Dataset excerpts
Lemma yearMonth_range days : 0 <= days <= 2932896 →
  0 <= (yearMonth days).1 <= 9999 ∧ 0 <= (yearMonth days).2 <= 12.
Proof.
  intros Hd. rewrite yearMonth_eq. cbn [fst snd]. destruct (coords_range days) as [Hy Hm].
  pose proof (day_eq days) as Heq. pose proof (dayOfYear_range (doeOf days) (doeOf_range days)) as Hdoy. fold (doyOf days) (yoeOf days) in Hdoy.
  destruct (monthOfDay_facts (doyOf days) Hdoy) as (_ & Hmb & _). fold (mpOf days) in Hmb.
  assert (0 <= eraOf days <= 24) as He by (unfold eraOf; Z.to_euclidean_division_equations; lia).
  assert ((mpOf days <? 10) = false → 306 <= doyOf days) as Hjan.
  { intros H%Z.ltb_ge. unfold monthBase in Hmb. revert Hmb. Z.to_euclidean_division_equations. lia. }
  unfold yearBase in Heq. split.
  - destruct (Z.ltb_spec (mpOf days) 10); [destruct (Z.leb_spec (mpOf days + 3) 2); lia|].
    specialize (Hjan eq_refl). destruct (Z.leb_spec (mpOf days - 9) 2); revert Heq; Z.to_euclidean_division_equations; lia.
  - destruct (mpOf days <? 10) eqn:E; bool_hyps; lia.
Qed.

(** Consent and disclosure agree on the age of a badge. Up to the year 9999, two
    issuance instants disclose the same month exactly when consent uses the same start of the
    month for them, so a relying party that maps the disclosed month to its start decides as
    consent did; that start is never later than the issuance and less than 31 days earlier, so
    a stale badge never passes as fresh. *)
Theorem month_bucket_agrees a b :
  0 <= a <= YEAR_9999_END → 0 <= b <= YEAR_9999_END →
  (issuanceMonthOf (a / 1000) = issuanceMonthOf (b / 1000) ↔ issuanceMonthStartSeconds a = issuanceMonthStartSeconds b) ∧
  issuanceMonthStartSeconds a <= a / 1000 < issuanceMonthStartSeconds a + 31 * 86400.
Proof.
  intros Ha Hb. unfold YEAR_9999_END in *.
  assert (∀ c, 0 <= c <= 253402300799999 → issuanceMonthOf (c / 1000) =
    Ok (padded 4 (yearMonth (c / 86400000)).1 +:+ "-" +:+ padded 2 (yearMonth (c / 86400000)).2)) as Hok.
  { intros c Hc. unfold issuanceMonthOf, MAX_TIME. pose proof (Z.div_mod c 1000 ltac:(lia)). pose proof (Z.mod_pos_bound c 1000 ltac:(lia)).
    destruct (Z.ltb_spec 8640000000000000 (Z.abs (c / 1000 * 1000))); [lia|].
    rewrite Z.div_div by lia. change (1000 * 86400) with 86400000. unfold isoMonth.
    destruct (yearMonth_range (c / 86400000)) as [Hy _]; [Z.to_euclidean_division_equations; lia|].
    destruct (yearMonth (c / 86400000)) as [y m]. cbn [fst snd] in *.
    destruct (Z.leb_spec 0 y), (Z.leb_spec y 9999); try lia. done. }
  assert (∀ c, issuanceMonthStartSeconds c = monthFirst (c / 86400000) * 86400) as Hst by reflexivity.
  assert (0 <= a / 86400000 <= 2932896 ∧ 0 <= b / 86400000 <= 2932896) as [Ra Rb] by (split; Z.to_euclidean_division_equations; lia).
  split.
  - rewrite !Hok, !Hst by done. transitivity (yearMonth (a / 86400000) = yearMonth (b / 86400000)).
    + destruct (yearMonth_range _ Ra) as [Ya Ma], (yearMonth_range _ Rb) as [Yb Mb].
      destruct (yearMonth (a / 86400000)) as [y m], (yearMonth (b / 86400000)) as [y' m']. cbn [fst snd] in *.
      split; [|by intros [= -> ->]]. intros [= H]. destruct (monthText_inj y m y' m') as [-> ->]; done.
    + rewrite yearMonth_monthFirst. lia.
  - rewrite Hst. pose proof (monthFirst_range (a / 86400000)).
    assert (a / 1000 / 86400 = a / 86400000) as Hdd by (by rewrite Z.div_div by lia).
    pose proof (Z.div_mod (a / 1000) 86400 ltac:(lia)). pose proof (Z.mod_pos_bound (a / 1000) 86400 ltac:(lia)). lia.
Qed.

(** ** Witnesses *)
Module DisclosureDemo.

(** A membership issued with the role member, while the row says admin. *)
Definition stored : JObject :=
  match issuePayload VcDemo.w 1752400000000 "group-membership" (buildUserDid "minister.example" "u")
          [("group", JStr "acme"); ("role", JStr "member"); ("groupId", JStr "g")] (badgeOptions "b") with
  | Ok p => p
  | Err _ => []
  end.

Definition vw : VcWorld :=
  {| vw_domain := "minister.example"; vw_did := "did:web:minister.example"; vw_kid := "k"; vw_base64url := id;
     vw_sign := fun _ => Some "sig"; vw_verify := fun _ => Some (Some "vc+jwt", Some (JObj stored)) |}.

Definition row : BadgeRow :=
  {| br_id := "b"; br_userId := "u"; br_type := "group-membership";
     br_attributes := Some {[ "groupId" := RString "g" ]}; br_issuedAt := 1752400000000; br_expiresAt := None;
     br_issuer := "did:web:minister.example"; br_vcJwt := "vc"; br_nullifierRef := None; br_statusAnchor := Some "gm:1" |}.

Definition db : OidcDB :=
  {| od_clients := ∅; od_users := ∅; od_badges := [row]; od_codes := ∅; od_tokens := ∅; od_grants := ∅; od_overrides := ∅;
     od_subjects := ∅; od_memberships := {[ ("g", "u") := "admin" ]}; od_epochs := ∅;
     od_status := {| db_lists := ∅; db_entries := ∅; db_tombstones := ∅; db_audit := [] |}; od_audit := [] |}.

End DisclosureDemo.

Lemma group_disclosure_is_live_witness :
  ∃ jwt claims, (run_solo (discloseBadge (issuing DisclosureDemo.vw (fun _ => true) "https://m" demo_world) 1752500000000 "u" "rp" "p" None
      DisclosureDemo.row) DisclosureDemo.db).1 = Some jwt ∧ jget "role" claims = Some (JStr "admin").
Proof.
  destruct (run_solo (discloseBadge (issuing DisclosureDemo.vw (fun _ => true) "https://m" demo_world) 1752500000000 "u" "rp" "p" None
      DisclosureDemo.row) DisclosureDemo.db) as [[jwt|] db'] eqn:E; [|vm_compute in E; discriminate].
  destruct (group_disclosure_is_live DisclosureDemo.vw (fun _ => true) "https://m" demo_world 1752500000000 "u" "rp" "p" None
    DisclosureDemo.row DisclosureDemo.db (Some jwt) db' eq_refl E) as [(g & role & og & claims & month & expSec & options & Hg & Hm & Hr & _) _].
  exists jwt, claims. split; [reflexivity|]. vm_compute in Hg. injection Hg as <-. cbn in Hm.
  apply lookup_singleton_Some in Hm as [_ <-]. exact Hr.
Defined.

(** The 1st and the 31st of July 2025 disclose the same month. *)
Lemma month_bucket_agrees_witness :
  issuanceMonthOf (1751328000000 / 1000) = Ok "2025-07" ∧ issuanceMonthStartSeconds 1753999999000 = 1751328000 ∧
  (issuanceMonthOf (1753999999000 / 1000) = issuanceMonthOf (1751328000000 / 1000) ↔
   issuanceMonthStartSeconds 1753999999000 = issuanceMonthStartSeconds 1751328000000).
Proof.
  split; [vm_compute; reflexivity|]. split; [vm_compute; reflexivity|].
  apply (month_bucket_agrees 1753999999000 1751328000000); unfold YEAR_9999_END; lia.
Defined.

YOUR INSTRUCTIONS: Retype every line up to and including the one that contains "assert (0 <= eraOf", beginning at the first line of the records, with no edits.

TASK ANSWER:
Lemma yearMonth_range days : 0 <= days <= 2932896 →
  0 <= (yearMonth days).1 <= 9999 ∧ 0 <= (yearMonth days).2 <= 12.
Proof.
  intros Hd. rewrite yearMonth_eq. cbn [fst snd]. destruct (coords_range days) as [Hy Hm].
  pose proof (day_eq days) as Heq. pose proof (dayOfYear_range (doeOf days) (doeOf_range days)) as Hdoy. fold (doyOf days) (yoeOf days) in Hdoy.
  destruct (monthOfDay_facts (doyOf days) Hdoy) as (_ & Hmb & _). fold (mpOf days) in Hmb.
  assert (0 <= eraOf days <= 24) as He by (unfold eraOf; Z.to_euclidean_division_equations; lia).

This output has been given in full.